Inskeep: Yeah. There's different versions of that that will come up for extra capacity and extra space. And you'll see more of the temporary type pop-ups happening now. We did something, it’s been a couple years now, for aesthetics at a golf course. So instead of having to pull fiber to do things, you can have these little pop-up networks that attach to the bigger network. Some of them were called COWs [cells on wheels] but now they're getting even more advanced to the point where you're starting to think about a compute network all in one, one kind of little machine that can roll out for them. What you talk about is there, as well as new advances that kind of, you know, encapsulate this converged architecture.

Fierce: What is the role of cloud providers in all of this? We haven't talked about them too much yet.

Inskeep: Because of software defined networking, because of new spectrum options, they’re a new player in the cellular game, in terms of how we can work together with them. Obviously if we're thinking about convergence, they've got to move a little bit to the network side and we've got to move a little bit more to the application side, to ultimately get the experience we want to our customers.
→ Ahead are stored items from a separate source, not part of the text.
(* ===== verification/MainTheorems.v ===== *)
(** * The programs as a whole

    What the command line can say, what a process serves, and that a signal ends it. *)

From S2P Require Import Prelude GoTime GoLib GoFlag GoNet RespTheorems Executor Config ConfigProof Main MainProof.
From S2P Require ServerLifecycle LifecycleProof LifecycleProgress.

Module MainTheorems.
Import Main MainProof.

(** C15.  Both programs serve valid configurations only, and every valid one.  Whatever
    the arguments, a process either exits with a status of at most 2 or serves a
    configuration that validates, and warns exactly when its host is a wildcard
    address.  Any valid configuration whose numbers are machine integers, written as
    flags, is served as it is; flags that come before are overridden. *)
Theorem command_line_complete `{Unicode} (a : profileAnswers) (c : Config)
    (Hvalid : Conf.Validate c = None) (Hrange : representable c) :
  (forall args, match startup a args with
     | inl status => 0 <= status <= 2
     | inr (c', warns, _) => Conf.Validate c' = None /\ warns = Conf.IsWildcardHost (Host c')
     end) /\
  startup a (command_line c) = inr (c, Conf.IsWildcardHost (Host c), false) /\
  forall earlier, representable earlier ->
    startup a (command_line earlier ++ command_line c) = inr (c, Conf.IsWildcardHost (Host c), false).
Proof.
  assert (Hown : forall st, GoFlag.Parse formal (command_line c) st = GoFlag.Parsed (mkSettings c (cpuProfile st)) []).
  { intros st. pose proof (Parse_command_line c [] st Hrange) as Hp. by rw app_nil_r in Hp. }
  split; [|split].
  - intros args. unfold startup. destruct (GoFlag.Parse _ _ _) as [st rest| |]; [|lia..].
    destruct (Conf.Validate (cfg st)) eqn:Hv; [lia|]. destruct (startProfile a _); [lia|done].
  - unfold startup. rw Hown. cbn [cfg cpuProfile]. by rw Hvalid.
  - intros earlier He. unfold startup. rewrite -> Parse_command_line, Hown by done. cbn [cfg cpuProfile]. by rw Hvalid.
Qed.

(** A server for one host, with limits. *)
Definition smallConfig : Config :=
  mkConfig (str "127.0.0.1") (str "7000") 10 65536 1048576 (1500 * 10 ^ 6) 1 false [] (str "no") (64 * 2 ^ 20)
    PolicyAllKeysLRU.

Definition noProfile : profileAnswers := mkProfile None None None.

Lemma command_line_complete_witness :
  (forall args, match @startup asciiOnly noProfile args with
     | inl status => 0 <= status <= 2
     | inr (c', warns, _) => @Conf.Validate asciiOnly c' = None /\ warns = Conf.IsWildcardHost (Host c')
     end) /\
  @startup asciiOnly noProfile (command_line smallConfig) = inr (smallConfig, Conf.IsWildcardHost (Host smallConfig), false) /\
  forall earlier, representable earlier ->
    @startup asciiOnly noProfile (command_line earlier ++ command_line smallConfig) =
      inr (smallConfig, Conf.IsWildcardHost (Host smallConfig), false).
Proof.
  apply (@command_line_complete asciiOnly noProfile smallConfig).
  - vm_compute. reflexivity.
  - split; [repeat (constructor; [by vm_compute|]); constructor|by vm_compute].
Defined.

(** Flags as a user writes them. *)
Example a_command_line :
  @startup asciiOnly noProfile (str <$> ["--port"; "7000"; "-host=::1"; "-aof-enabled=false"; "-maxmemory"; "64mb";
      "-read-timeout=1.5s"; "-max-connections=0x10"; "rest"]%string) =
  inr (with_MaxMemoryBytes (2 ^ 26) (with_AOFEnabled false (with_Port (str "7000") (with_Host (str "::1")
         (with_ReadTimeout (1500 * 10 ^ 6) (with_MaxConnections 16 Conf.DefaultConfig))))), false, false) /\
  @startup asciiOnly noProfile (str <$> ["-h"]%string) = inl 0 /\
  @startup asciiOnly noProfile (str <$> ["-port"]%string) = inl 2 /\
  @startup asciiOnly noProfile (str <$> ["-port=x"]%string) = inl 1.
Proof. by vm_compute. Qed.

(** C11.  A signal ends the process.  Once [main] has answered a signal by calling
    [Shutdown], in whatever state that finds the server, the process takes a bounded
    number of further steps, and it is never stuck before it has exited: until then
    there is a step that does not depend on any client, any further connection or any
    further signal, given that a handler returns once the server has closed its
    connection and [Accept] once it has closed the listener.  When it exits, no
    handler and no expiry loop runs, and a server that had started has closed its
    listener and its append-only file.  The status is 0 or 1, and with 0 a CPU profile
    is complete. *)
Theorem signal_ends_process (c : Config) (profiling : bool) (before : list mainAction) (p : process)
    (Hrun : main_run c profiling before main_start = Some p) (Hsignal : p.1 = MShutting) :
  forall more p', main_run c profiling more p = Some p' ->
    (length more <= 24 + 2 * size (ServerLifecycle.clients p.2))%nat /\
    ((forall a, prompted a = false -> main_step c profiling a p' = None) -> exists e, p'.1 = MExited e) /\
    forall e, p'.1 = MExited e ->
      (ServerLifecycle.clients p'.2 = ∅ /\ ServerLifecycle.expiring p'.2 = false /\
       (ServerLifecycle.started p'.2 = true ->
          ServerLifecycle.aofOpen p'.2 = false /\ ServerLifecycle.listening p'.2 = false)) /\
      (status e = 0 /\ profileComplete e = true \/ status e = 1).
Proof.
  intros more p' Hmore. pose proof (main_run_inv _ _ _ _ _ (main_start_inv c) Hrun) as Hi.
  assert (Hg : signalled profiling p) by (unfold signalled; rw Hsignal; by apply (mi_shutting _ _ Hi)).
  destruct (main_run_bounded _ _ _ _ _ Hi Hg Hmore) as (Hlen & Hi' & Hg'). split_and!.
  - etrans; [|apply (main_remaining_bound c p Hi)]. lia.
  - intros Hstuck. destruct (main_progress _ _ _ Hi' Hg') as [He|(a & Hp & q & Ha)]; [done|]. by rw (Hstuck a Hp) in Ha.
  - intros e He. unfold signalled in Hg'. rw He in Hg'. destruct Hg' as [Hd [failed ->]].
    destruct (LifecycleProof.LifecycleProof.inv_shut _ _ _ (mi_server _ _ Hi') Hd) as (Hc & Hx & _ & Hs).
    split; [done|]. destruct failed; [by right|by left].
Qed.

(** The execution of [LifecycleTheorems], with [main] around it. *)
Definition signalRun : list mainAction :=
  (Other <$> [ServerLifecycle.Call; ServerLifecycle.Check_closing; ServerLifecycle.Open_ true; ServerLifecycle.Listen_ true;
     ServerLifecycle.Recheck; ServerLifecycle.Serve_open true; ServerLifecycle.Enter; ServerLifecycle.Spawn;
     ServerLifecycle.Accept_conn 1]) ++ [Signal].

Definition exitRun : list mainAction :=
  (Other <$> [ServerLifecycle.Shut_listener; ServerLifecycle.Accept_fail ServerLifecycle.AcceptClosed; ServerLifecycle.Leave;
     ServerLifecycle.Shut_serve; ServerLifecycle.After; ServerLifecycle.Expiry_stop; ServerLifecycle.Handler_remove 1 true;
     ServerLifecycle.Handler_done 1; ServerLifecycle.Shut_clients; ServerLifecycle.Shut_close]) ++
  [ShutdownReturned; Drained false].

Definition signalledProcess : process := default main_start (main_run smallConfig true signalRun main_start).
Definition exitedProcess : process := default main_start (main_run smallConfig true exitRun signalledProcess).

Lemma signal_ends_process_witness :
  exitedProcess.1 = MExited (mkExited 0 true) /\
  (length exitRun <= 24 + 2 * size (ServerLifecycle.clients signalledProcess.2))%nat /\
  ((forall a, prompted a = false -> main_step smallConfig true a exitedProcess = None) -> exists e, exitedProcess.1 = MExited e) /\
  forall e, exitedProcess.1 = MExited e ->
    (ServerLifecycle.clients exitedProcess.2 = ∅ /\ ServerLifecycle.expiring exitedProcess.2 = false /\
     (ServerLifecycle.started exitedProcess.2 = true ->
        ServerLifecycle.aofOpen exitedProcess.2 = false /\ ServerLifecycle.listening exitedProcess.2 = false)) /\
    (status e = 0 /\ profileComplete e = true \/ status e = 1).
Proof.
  split; [vm_compute; reflexivity|].
  apply (signal_ends_process smallConfig true signalRun signalledProcess) with (more := exitRun).
  - vm_compute. reflexivity.
  - vm_compute. reflexivity.
  - vm_compute. reflexivity.
Defined.

(** A server that fails while a profile is taken exits without completing it. *)
Example profile_lost_on_failure :
  main_step smallConfig true (StartReturned true)
    (MWaiting, ServerLifecycle.Lifecycle.at_start ServerLifecycle.StDone ServerLifecycle.Lifecycle.NewServer) =
  Some (MExited (mkExited 1 false), ServerLifecycle.Lifecycle.at_start ServerLifecycle.StDone ServerLifecycle.Lifecycle.NewServer).
Proof. vm_compute. reflexivity. Qed.
End MainTheorems.
Lemma unmount_on_desk_leaves_the_port_open :
  serialCalls (unmount stuckPort connectedDesk)
  = [ListDevices;
     OpenPort (lit "1002")
       (mkOpenOptions (Some 115200) 8 1 (lit "none") true true)]
  /\ deviceRef (core (unmount stuckPort connectedDesk)) = Some benchDevice
  /\ isDeviceConnected (react (core (unmount stuckPort connectedDesk))) = true.
Proof.
  destruct (unmount_leaves_the_port_open (closureOf desk) oneDevice stuckPort
              [mouse; benchDevice] benchDevice desk eq_refl eq_refl eq_refl
              eq_refl eq_refl) as (Hcalls & Hd & Hc & _).
  split; [exact Hcalls|]. split; [exact Hd | exact Hc].
Defined.

End Connection.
So in a way, it's very important that we partner more because if we don't, I don't think we've reached those experiences, really that are being talked about with 5G going forward. Obviously, we've got a really tight relationship in terms of the things we're doing with cloud providers, in particular Microsoft. And so as that continues to evolve, you'll see more use cases, more scale and more opportunities come, not only from a premise perspective or private cellular perspective, but also how that bridges out into the macro world, when you think about smart campus, smart city types of environments.